Long-Term Monitoring of Pesticides and Polar Transformation Products in Ground Water Using Automated Online Trace-Enrichment and Liquid Chromatography with Diode Array Detection

Abstract
An automated system using on-line trace-enrichment, separation by liquid chromatography with a gradient elution and diode array detection is described for monitoring pesticides in ground water. Two systems were used for covering the wide range of polarities of the targeted pesticides: the first one consisted of a PLRP-S precolumn and a C18 analytical column for moderately polar to non polar compounds and the second one, specially designed for the determination of polar pesticides and degradation products, consisted of a precolumn and analytical column both packed with porous graphitic carbon. The detection limits that can be reached by the two systems are in the low 0.1 μg/1 for the ground water samples of interest with the handling of 100–150 ml of water. An application is presented with the first objective of monitoring the quality of a ground water reservoir which comes from a small basin where the amount and nature of pesticides applied are known and where atrazine has been banned for the last five years and replaced by terbutylazine.
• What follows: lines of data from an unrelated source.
(** [__init__], for a request with the given query arguments. *)
Definition ArgusWebSocketHandler_new (request : gmap string (list string)) : Py nat :=
  (w ← get;
   let s := fresh (dom (sockets w)) in
   modify (λ w, with_sockets
                  (<[s := {| started_observer := false; observer := None;
                             path := None; kwargs := ∅; arguments := request;
                             callback := None; ws_connection := true;
                             closed := false; written := [] |}]> (sockets w)) w) ;;
   ret s)%py.

Definition get_arguments (s : ArgusWebSocketHandler) (name : string) : list string :=
  default [] (arguments s !! name).

Definition initiation_handler (os : OS) (self : nat) : Py unit :=
  (s ← get_socket self;
   path_arg ← or_raise (kwargs s !! "path") AttributeError;
   let p := path_join ARGUS_ROOT path_arg in
   update_socket self (set_path (Some p)) ;;
   if negb (os_path_exists os p) then
     write_message self (Text "Path does not exist.") ;;
     close self
   else
     w ← get;
     if bool_decide (p ∈ dom (active_observers w)) then
       event_handler ← or_raise (active_handlers w !! p) KeyError;
       add_socket event_handler self ;;
       o ← or_raise (active_observers w !! p) KeyError;
       update_socket self (set_observer (Some o)) ;;
       update_socket self (set_started_observer true)
     else
       let enable := get_arguments s "enable" in
       let disable := get_arguments s "disable" in
       let options := define_options enable disable in
       if bool_decide (options = []) then ret ()
       else
         event_handler ← Argus_new self p options;
         o ← Observer_new;
         update_socket self (set_observer (Some o)) ;;
         schedule o event_handler p true ;;
         started ← try_except (start os o ;; ret true) OSError
                    (write_message self (Text "Cannot start observer") ;;
                     close self ;;
                     ret false);
         if started : bool then
           modify (λ w, with_active_handlers
                          (<[p := event_handler]> (active_handlers w)) w) ;;
           modify (λ w, with_active_observers
                          (<[p := o]> (active_observers w)) w) ;;
           update_socket self (set_started_observer true)
         else ret ())%py.

Definition open (os : OS) (self : nat) (kw : gmap string string) : Py unit :=
  (update_socket self (set_kwargs kw) ;;
   update_socket self (set_callback (Some true)) ;;
   initiation_handler os self)%py.

(** [del active_observers[p]] and [del active_handlers[p]] *)
Definition del_active_observers (p : string) : Py unit :=
  (w ← get;
   if bool_decide (p ∈ dom (active_observers w))
   then modify (λ w, with_active_observers (delete p (active_observers w)) w)
   else raise KeyError)%py.

Definition del_active_handlers (p : string) : Py unit :=
  (w ← get;
   if bool_decide (p ∈ dom (active_handlers w))
   then modify (λ w, with_active_handlers (delete p (active_handlers w)) w)
   else raise KeyError)%py.

Definition on_close (self : nat) : Py unit :=
  (s ← get_socket self;
   match callback s with
   | Some _ => update_socket self (set_callback (Some false))
   | None => raise AttributeError
   end ;;
   if started_observer s then
     w ← get;
     p ← or_raise (path s) KeyError;
     event_handler ← or_raise (active_handlers w !! p) KeyError;
     remove_socket event_handler self ;;
     a ← get_handler event_handler;
     if bool_decide (websockets a = []) then
       o ← or_raise (observer s) AttributeError;
       stop o ;;
       del_active_observers p ;;
       del_active_handlers p
     else ret ()
   else ret ())%py.

(** ** The server as a transition system

    One step per callback: a connection is opened ([__init__] then
    [open]); a transport goes away (tornado sets [ws_connection] to
    [None]; [on_close] follows as a step of its own, and an observer may
    report an event in between); a connection is closed ([on_close],
    after which the object is dropped); or an observer reports an event.
    Each callback is taken as one atomic step. *)
Inductive action :=
  | Connect (os : OS) (kw : gmap string string) (request : gmap string (list string))
  | ConnectionLost (s : nat)
  | Disconnect (s : nat)
  | FsEvent (o : nat) (ev : raw_event).

Definition connect (os : OS) (kw : gmap string string)
    (request : gmap string (list string)) : Py nat :=
  (s ← ArgusWebSocketHandler_new request; open os s kw ;; ret s)%py.

Definition drop_socket (s : nat) (w : World) : World :=
  with_sockets (delete s (sockets w)) w.

Definition perform (a : action) (w : World) : World :=
  match a with
  | Connect os kw request => (connect os kw request w).1
  | ConnectionLost s => (update_socket s (set_ws_connection false) w).1
  | Disconnect s => drop_socket s (on_close s w).1
  | FsEvent o ev => (emit o ev w).1
  end.

Definition run (l : list action) (w : World) : World :=
  foldl (λ w a, perform a w) w l.

Inductive reachable : World → Prop :=
  | reachable_initial : reachable initial
  | reachable_step a w : reachable w → reachable (perform a w).

(** A connection whose URL names the directory [path_arg]. *)
Definition subscribe (os : OS) (path_arg : string)
    (request : gmap string (list string)) : action :=
  Connect os {["path" := path_arg]} request.

End Session.

(** ** The event filter in the words of the specification *)

(** created→CRfile/CRdir, modified→MDfile/MDdir, deleted→DLfile/DLdir,
    moved→MVfile/MVdir, selected by the directory flag. *)
Definition token_of (ev : raw_event) : string :=
  match ev with
  | EVENT_TYPE_CREATED e => if is_directory e then "CRdir" else "CRfile"
  | EVENT_TYPE_MODIFIED e => if is_directory e then "MDdir" else "MDfile"
  | EVENT_TYPE_DELETED e => if is_directory e then "DLdir" else "DLfile"
  | EVENT_TYPE_MOVED e => if moved_is_directory e then "MVdir" else "MVfile"
  end.

Definition event_type_of (ev : raw_event) : string :=
  match ev with
  | EVENT_TYPE_CREATED _ => "created"
  | EVENT_TYPE_MODIFIED _ => "modified"
  | EVENT_TYPE_DELETED _ => "deleted"
  | EVENT_TYPE_MOVED _ => "moved"
  end.

Definition is_directory_of (ev : raw_event) : bool :=
  match ev with
  | EVENT_TYPE_CREATED e | EVENT_TYPE_MODIFIED e | EVENT_TYPE_DELETED e => is_directory e
  | EVENT_TYPE_MOVED e => moved_is_directory e
  end.

Definition src_path_of (ev : raw_event) : string :=
  match ev with
  | EVENT_TYPE_CREATED e | EVENT_TYPE_MODIFIED e | EVENT_TYPE_DELETED e => src_path e
  | EVENT_TYPE_MOVED e => moved_src_path e
  end.

Definition dest_path_of (ev : raw_event) : option string :=
  match ev with
  | EVENT_TYPE_MOVED e => Some (dest_path e)
  | _ => None
  end.

(** The fields of a message: [dest_path] for moved events only. *)
Definition fields_of (ev : raw_event) : gset string :=
  match ev with
  | EVENT_TYPE_MOVED _ => {["event_type"; "is_directory"; "src_path"; "dest_path"]}
  | _ => {["event_type"; "is_directory"; "src_path"]}
  end.

(** The root-relative suffix of an absolute path under [root], as the
    specification words it: the path with the prefix [root] taken off. *)
Definition strip_root (root p : string) : option string :=
  if String.prefix root p
  then Some (String.substring (String.length root)
               (String.length p - String.length root) p)
  else None.

(** ** Fan-out, seen from the sockets *)

Definition push (m : message) (s : ArgusWebSocketHandler) : ArgusWebSocketHandler :=
  set_written (written s ++ [m]) s.

(** The socket store after [m] was written to the sockets of [l], in
    order. *)
Definition deliver (m : message) (l : list nat)
    (st : gmap nat ArgusWebSocketHandler) : gmap nat ArgusWebSocketHandler :=
  foldl (λ st s, alter (push m) s st) st l.

(** The socket [s] is in the store and its transport is open. *)
Definition transport_open (st : gmap nat ArgusWebSocketHandler) (s : nat) : Prop :=
  ∃ sk, st !! s = Some sk ∧ ws_connection sk = true.

(** How many messages the socket [s] was given so far. *)
Definition received (w : World) (s : nat) : nat :=
  match sockets w !! s with
  | Some sk => length (written sk)
  | None => 0
  end.

(** [s] is subscribed to the handler [self] and its transport is open. *)
Definition open_subscriber (w : World) (self s : nat) : bool :=
  match handlers w !! self, sockets w !! s with
  | Some a, Some sk => bool_decide (s ∈ websockets a) && ws_connection sk
  | _, _ => false
  end.

(** Per-subscriber isolation as the specification asks for it: whenever a
    forwarded event is fanned out, every subscriber whose own transport
    is open is given the message, whatever happens to the others. *)
Definition fanout_isolates_failures (w : World) (self : nat) (ev : raw_event) : Prop :=
  ∀ a s, handlers w !! self = Some a → token_of ev ∈ options a →
         open_subscriber w self s = true →
         received (dispatch self ev w).1 s = S (received w s).

(** ** Subscribers of a path *)

(** The subscriber list of the handler registered for [p] (empty when
    no handler is registered). *)
Definition subscribers_of (w : World) (p : string) : list nat :=
  match active_handlers w !! p with
  | Some h => match handlers w !! h with
              | Some a => websockets a
              | None => []
              end
  | None => []
  end.

(** Connections in a row to one path, each with its own answers of the
    operating system and its own request. *)
Definition subscribes (path_arg : string)
    (l : list (OS * gmap string (list string))) : list action :=
  map (λ x, subscribe x.1 path_arg x.2) l.

(** "N sessions subscribing to one existing path leave N subscribers",
    for any requests whatever. *)
Definition every_subscribe_attaches (ARGUS_ROOT : string) (path_arg : string)
    (l : list (OS * gmap string (list string))) (w : World) : Prop :=
  let p := path_join ARGUS_ROOT path_arg in
  Forall (λ x, os_path_exists x.1 p = true) l →
  length (subscribers_of (run ARGUS_ROOT (subscribes path_arg l) w) p) = length l.

(** A socket as [__init__] and [open] leave it, before
    [initiation_handler] decides anything but the path. *)
Definition opened (kw : gmap string string) (request : gmap string (list string))
    (p : option string) : ArgusWebSocketHandler :=
  {| started_observer := false; observer := None; path := p;
     kwargs := kw; arguments := request; callback := Some true;
     ws_connection := true; closed := false; written := [] |}.
(** * Hierarchical tensor-product spline basis (G+Smo, gsHTensorBasis.hpp)

    A shallow embedding of the activation and indexing part of
    [gsHTensorBasis<d,T>]: the per-level tensor bases, the characteristic
    matrices [m_xmatrix], the offset table [m_xmatrix_offset] and the
    operations that rebuild, query, compress and prune them.

    Conventions.
    - [gsVector<unsigned,d>] is a [list nat] of length [d]; container sizes,
      flat indices and offsets are natural numbers (the element types of the
      member containers are declared in gsHTensorBasis.h, outside the given
      sources).  Values whose C++ type is [int] and whose sign matters
      ([level] arguments, the result of [flatTensorIndexToHierachicalIndex])
      are in [Z], with the conversions between [int], [unsigned] and
      [size_t] written out.
    - Parameter values (type [T]) are rationals.
    - A failing [GISMO_ASSERT] is the result [AssertionFailed]; an access
      outside a container or a loop that does not end is [Undefined]. *)

From Stdlib Require Import QArith.
From Equations Require Import Equations.
From stdpp Require Import base numbers list sorting.

Local Open Scope nat_scope.

(** ** Results of fallible operations *)

Inductive result (A : Type) : Type :=
| Ok (a : A)
| AssertionFailed
| Undefined.
Arguments Ok {A} a.
Arguments AssertionFailed {A}.
Arguments Undefined {A}.

Global Instance result_ret : MRet result := @Ok.
Global Instance result_bind : MBind result := λ A B f m,
  match m with
  | Ok a => f a
  | AssertionFailed => AssertionFailed
  | Undefined => Undefined
  end.

Global Instance result_fmap : FMap result := λ A B f m,
  match m with
  | Ok a => Ok (f a)
  | AssertionFailed => AssertionFailed
  | Undefined => Undefined
  end.

(** The call fails an assertion or returns a value with [P]; it does not
    run into undefined behaviour. *)
Definition ok_or_assert {A : Type} (P : A → Prop) (r : result A) : Prop :=
  match r with
  | Ok a => P a
  | AssertionFailed => True
  | Undefined => False
  end.

(** [for (i = 0; i != n; i++) body(i)] over a threaded state. *)
Fixpoint for_loop {St : Type} (body : nat → St → result St) (i n : nat)
    (s : St) : result St :=
  match n with
  | 0 => Ok s
  | S n' => s' ← body i s; for_loop body (S i) n' s'
  end.

(** ** Knot vectors and tensor bases *)

Abbreviation point := (list nat) (only parsing).
Abbreviation CMatrix := (list nat) (only parsing).

(** Modelled from the spec: [gsKnotVector<T>] is declared outside the given
    sources.  A knot vector is its degree and its unique knots, increasing,
    each with a multiplicity; a [smart_iterator] is a position in the
    sequence of knots with repetitions, [index()] is that position and
    [uIndex()] the position of its knot among the unique knots. *)
Record gsKnotVector := KnotVector {
  kv_degree : nat;
  kv_knots : list (Q * nat)
}.
Lemma long_sentence_chunk_is_the_exception_witness :
  max_chars TTSService_init < length sentence_at_limit
  /\ In (repeat (chr "a") 10000) (nonblank_sentences sentence_at_limit)
  /\ max_chars TTSService_init <= length (repeat (chr "a") 10000)
  /\ In (repeat (chr "a") 10000 ++ py ".")
        (_chunk_text TTSService_init sentence_at_limit).
Proof.
  assert (H1 : max_chars TTSService_init < length sentence_at_limit)
    by (apply Nat.ltb_lt; vm_compute; reflexivity).
  assert (H2 : In (repeat (chr "a") 10000)
                  (nonblank_sentences sentence_at_limit))
    by (apply In_existsb_str; vm_compute; reflexivity).
  assert (H3 : max_chars TTSService_init <= length (repeat (chr "a") 10000))
    by (apply Nat.leb_le; vm_compute; reflexivity).
  split; [exact H1|]. split; [exact H2|]. split; [exact H3|].
  exact (proj1 (proj2 (long_sentence_chunk_is_the_exception
                         (client := mock_client [])
                         TTSService_init sentence_at_limit))
               H1 _ H2 H3).
Defined.
(** * Agent Builder wizard: a shallow embedding of the frontend logic

    The program is the single-page wizard of the Agent Builder
    (builder script, "Agent Builder — Frontend Logic").  Its whole
    behaviour is a set of event handlers that read and write one global
    object [state] and the document.  The embedding keeps that shape:

    - [State] is the global [state] object, one field per property the
      handlers below touch, together with [page], the part of the document
      the handlers read back (form groups with their [data-showif-*]
      attributes, the two inputs of the configuration step);
    - every handler is a function [... -> State -> State];
    - an [await fetch(...)] is split at the suspension point: the part before
      it produces the request, the part after it takes the outcome of the
      call as an argument;
    - JS objects used as dictionaries are [gmap string _]; a missing
      property ([undefined]) is [None].

    Limits of the model, stated once:

    - strings are sequences of code units in the range 0..255, without the
      code unit 0 where a string is written into markup;
    - JSON [null] as a field default is not modelled: a default is a
      string, an array of strings, or absent;
    - a dictionary is read as the map of its own properties.  The names
      every JS object inherits ([inheritedName]: [constructor],
      [toString], [__proto__], ...) read as present in the source even
      when they are not own properties; [setParam] and [toggleMultiParam]
      model what that does to a tool id, and the theorems about arbitrary
      ids and keys exclude those names by hypothesis ([plainName]).
      Elsewhere (schema keys, prompt-parameter keys, [toggleTool]) the
      names are taken to be plain;
    - the order of [Object.keys] and [Object.entries] is not modelled:
      lists made from a dictionary (the tools of the payload, the form
      groups of the parameter step) come in the order of [map_to_list];
    - markup is modelled by what the handlers read back from it.  The
      agent name, written into the [value] attribute with its double
      quotes unescaped, is cut at the first one ([inputValueOf]); what
      the rest of such a text does to the surrounding markup is not
      modelled, and no theorem states what the configuration form shows
      for an arbitrary draft.  Tool ids, keys and [show_if] values come
      from the catalog and are written into attributes as they are; they
      are taken to be free of the characters markup gives a meaning to. *)

From stdpp Require Import gmap strings list fin_maps.
From Stdlib Require Import Ascii.

(* ================================================================== *)
(** ** JavaScript primitives used by the handlers *)
(* ================================================================== *)

Module Js.

(** A parameter value: what a form control or a catalog default holds. *)
Inductive jsval :=
| JStr (s : string)
| JArr (l : list string).

#[global] Instance jsval_eq_dec : EqDecision jsval.
Proof. solve_decision. Defined.

(** White space removed by [String.prototype.trim], for code units below
    256: TAB, LF, VT, FF, CR, SPACE and NBSP. *)
Definition is_ws (c : ascii) : bool :=
  let n := nat_of_ascii c in
  (n =? 9) || (n =? 10) || (n =? 11) || (n =? 12) || (n =? 13)
  || (n =? 32) || (n =? 160).

Fixpoint trimStart (s : string) : string :=
  match s with
  | EmptyString => EmptyString
  | String c r => if is_ws c then trimStart r else s
  end.

Fixpoint trimEnd (s : string) : string :=
  match s with
  | EmptyString => EmptyString
  | String c r =>
      match trimEnd r with
      | EmptyString => if is_ws c then EmptyString else String c EmptyString
      | r' => String c r'
      end
  end.

(** [s.trim()] *)
Definition trim (s : string) : string := trimEnd (trimStart s).

(** Truthiness of a string: only the empty string is falsy. *)
Definition truthy (s : string) : bool :=
  match s with
  | EmptyString => false
  | String _ _ => true
  end.

(** [a || b] on strings. *)
Definition or_else (a b : string) : string := if truthy a then a else b.

(** [Array.isArray(v) ? [...v] : []] *)
Definition arrayOrEmpty (v : option jsval) : list string :=
  match v with
  | Some (JArr l) => l
  | _ => []
  end.

(** [arr.includes(x)] *)
Definition includes (arr : list string) (x : string) : bool :=
  bool_decide (x ∈ arr).

(** [arr.filter(y => y !== x)] *)
Definition without (x : string) (arr : list string) : list string :=
  filter (λ y, y ≠ x) arr.

(** [lines.join('\n')] *)
Definition newline : string := String (ascii_of_nat 10) EmptyString.

Fixpoint join (sep : string) (l : list string) : string :=
  match l with
  | [] => EmptyString
  | [x] => x
  | x :: r => x +:+ sep +:+ join sep r
  end.

(** The names every object inherits from [Object.prototype]: reading
    [obj[name]] gives a value for them whether or not [obj] has the
    property itself. *)
Definition objectPrototypeNames : list string :=
  ["constructor"; "__defineGetter__"; "__defineSetter__"; "hasOwnProperty";
   "__lookupGetter__"; "__lookupSetter__"; "isPrototypeOf";
   "propertyIsEnumerable"; "toString"; "valueOf"; "__proto__";
   "toLocaleString"].

Definition inheritedName (name : string) : bool :=
  bool_decide (name ∈ objectPrototypeNames).

(** A name that is a property of an object only when the object has it
    itself. *)
Definition plainName (name : string) : Prop := inheritedName name = false.

(** A text up to its first double quote. *)
Fixpoint upToQuote (s : string) : string :=
  match s with
  | EmptyString => EmptyString
  | String c r =>
      if (nat_of_ascii c =? 34) then EmptyString else String c (upToQuote r)
  end.

(** A text without its LF and CR. *)
Fixpoint stripNewlines (s : string) : string :=
  match s with
  | EmptyString => EmptyString
  | String c r =>
      if (nat_of_ascii c =? 10) || (nat_of_ascii c =? 13) then stripNewlines r
      else String c (stripNewlines r)
  end.

(** The value of [<input type="text" value="${esc(s)}">].  [esc] escapes
    [&], [<] and [>], which the attribute parser reads back, and leaves
    the double quote alone, so the attribute ends at the first one; the
    value of a text input is its attribute with the newlines stripped. *)
Definition inputValueOf (s : string) : string := stripNewlines (upToQuote s).

(** CR LF and CR read as LF, as the parser does before anything else. *)
Fixpoint normalizeNewlines (s : string) : string :=
  match s with
  | EmptyString => EmptyString
  | String c r =>
      if (nat_of_ascii c =? 13) then
        String (ascii_of_nat 10)
          (match r with
           | String c' r' =>
               if (nat_of_ascii c' =? 10) then normalizeNewlines r'
               else normalizeNewlines r
           | EmptyString => EmptyString
           end)
      else String c (normalizeNewlines r)
  end.

(** The value of [<textarea>${esc(s)}</textarea>]: the text with its
    newlines normalised, less one newline right after the start tag,
    which the parser drops. *)
Definition textareaValueOf (s : string) : string :=
  match normalizeNewlines s with
  | String c r => if (nat_of_ascii c =? 10) then r else String c r
  | EmptyString => EmptyString
  end.

End Js.
Import Js.

(* ================================================================== *)
(** ** Data model *)
(* ================================================================== *)

(** The two halves of a tool's schema; in the source the section is the
    property name used to index both the catalog entry and the selection
    entry. *)
Inductive section := deploy_params | runtime_params.

#[global] Instance section_eq_dec : EqDecision section.
Proof. solve_decision. Defined.

(** One entry of [detail.deploy_params] / [detail.runtime_params]. *)
Record ParamField := {
  pf_label : string;
  pf_type : string;
  pf_default : option jsval;         (* [None]: the property is absent *)
  pf_required : bool;
  pf_options : list string;
  pf_placeholder : string;
  pf_description : string;
  pf_show_if : option (string * string)  (* first entry of [show_if] *)
}.

(** [state.toolDetails[id]], the answer of [GET /api/tools/{id}]. *)
Record ToolDetail := {
  td_name : string;
  td_icon : string;
  td_deploy_params : gmap string ParamField;
  td_runtime_params : gmap string ParamField
}.

Definition td_section (d : ToolDetail) (sec : section) : gmap string ParamField :=
  match sec with
  | deploy_params => td_deploy_params d
  | runtime_params => td_runtime_params d
  end.

(** [state.selected[id]]: the overrides typed in for an active tool. *)
Record SelEntry := {
  sel_deploy_params : gmap string jsval;
  sel_runtime_params : gmap string jsval
}.

Definition sel_section (e : SelEntry) (sec : section) : gmap string jsval :=
  match sec with
  | deploy_params => sel_deploy_params e
  | runtime_params => sel_runtime_params e
  end.

(** [{ deploy_params: {}, runtime_params: {} }] *)
Definition freshEntry : SelEntry :=
  {| sel_deploy_params := ∅; sel_runtime_params := ∅ |}.

(** [e[section][key] = value] *)
Definition sel_store (sec : section) (key : string) (value : jsval)
    (e : SelEntry) : SelEntry :=
  match sec with
  | deploy_params =>
      {| sel_deploy_params := <[key := value]> (sel_deploy_params e);
         sel_runtime_params := sel_runtime_params e |}
  | runtime_params =>
      {| sel_deploy_params := sel_deploy_params e;
         sel_runtime_params := <[key := value]> (sel_runtime_params e) |}
  end.

Record PromptParam := {
  pp_key : string;
  pp_label : string;
  pp_type : string;
  pp_options : list string;
  pp_default : string;               (* absent is the empty string *)
  pp_required : bool;
  pp_description : string;
  pp_placeholder : string
}.

(** The record answered by [POST /api/agents] and [GET /api/agents/{name}]. *)
Record Agent := {
  ag_name : string;
  ag_id : string;
  ag_version : nat;
  ag_prompt_params : list PromptParam   (* absent is the empty list *)
}.

Inductive Role := user | assistant | context.

#[global] Instance role_eq_dec : EqDecision Role.
Proof. solve_decision. Defined.

Record Message := {
  role : Role;
  content : string;
  toolCalls : option (list string)
}.

(** A rendered [<div class="form-group">] of the parameter step, with the
    [data-showif-*] attributes written by [renderParamField] and the
    [style.display] written by [handleShowIf] ([true] is shown). *)
Record FormGroup := {
  fg_tool : string;
  fg_section : section;
  fg_key : string;
  fg_showif : option (string * string);
  fg_display : bool
}.

(** What [#step-content] holds. *)
Inductive Page :=
| PageBlank
| PageCatalog
| PageParams (groups : list FormGroup)
| PageConfig (nameInput instrInput : string) (deployDisabled : bool)
| PageDeploying
| PageDeployFailed (message : string)
| PageChatParamForm
| PageChat
| PageLoading.

Definition formGroups (p : Page) : list FormGroup :=
  match p with
  | PageParams gs => gs
  | _ => []
  end.

(** The global [state] object and the document. *)
Record State := {
  step : nat;
  toolDetails : gmap string ToolDetail;
  selected : gmap string SelEntry;
  agentName : string;
  agentModel : string;
  instructions : string;
  deployedAgent : option Agent;
  chatHistory : list Message;
  previousResponseId : option string;
  promptParams : list PromptParam;
  paramValues : gmap string string;
  chatParamsConfirmed : bool;
  page : Page
}.

Definition initialState : State := {|
  step := 1;
  toolDetails := ∅;
  selected := ∅;
  agentName := "";
  agentModel := "gpt-4.1";
  instructions := "";
  deployedAgent := None;
  chatHistory := [];
  previousResponseId := None;
  promptParams := [];
  paramValues := ∅;
  chatParamsConfirmed := false;
  page := PageBlank
|}.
The second objective was to have a better knowledge of the behaviour and persistence of pesticides from the results of a long-term survey of 18 months. Obviously, the water solubility is an important parameter for the leachability of pesticides. Although banned on this site for the last five years, atrazine and deethylatrazine are found at constant concentrations, 0.5 and 0.7 μg/1 respectively all the year round. The on-line system with the PGC precolumn and analytical column allowed to confirm the deethylatrazine concentration as well as the very low concentration (< 0.05 μg/1) of both hydroxyatrazine and deisopropylatrazine. Although applied in replacement of atrazine, neither terbutylazine nor its major dealkylated metabolite were detected until now. Other more soluble compounds such as isoproturon or metamitron are detected during the period following their application.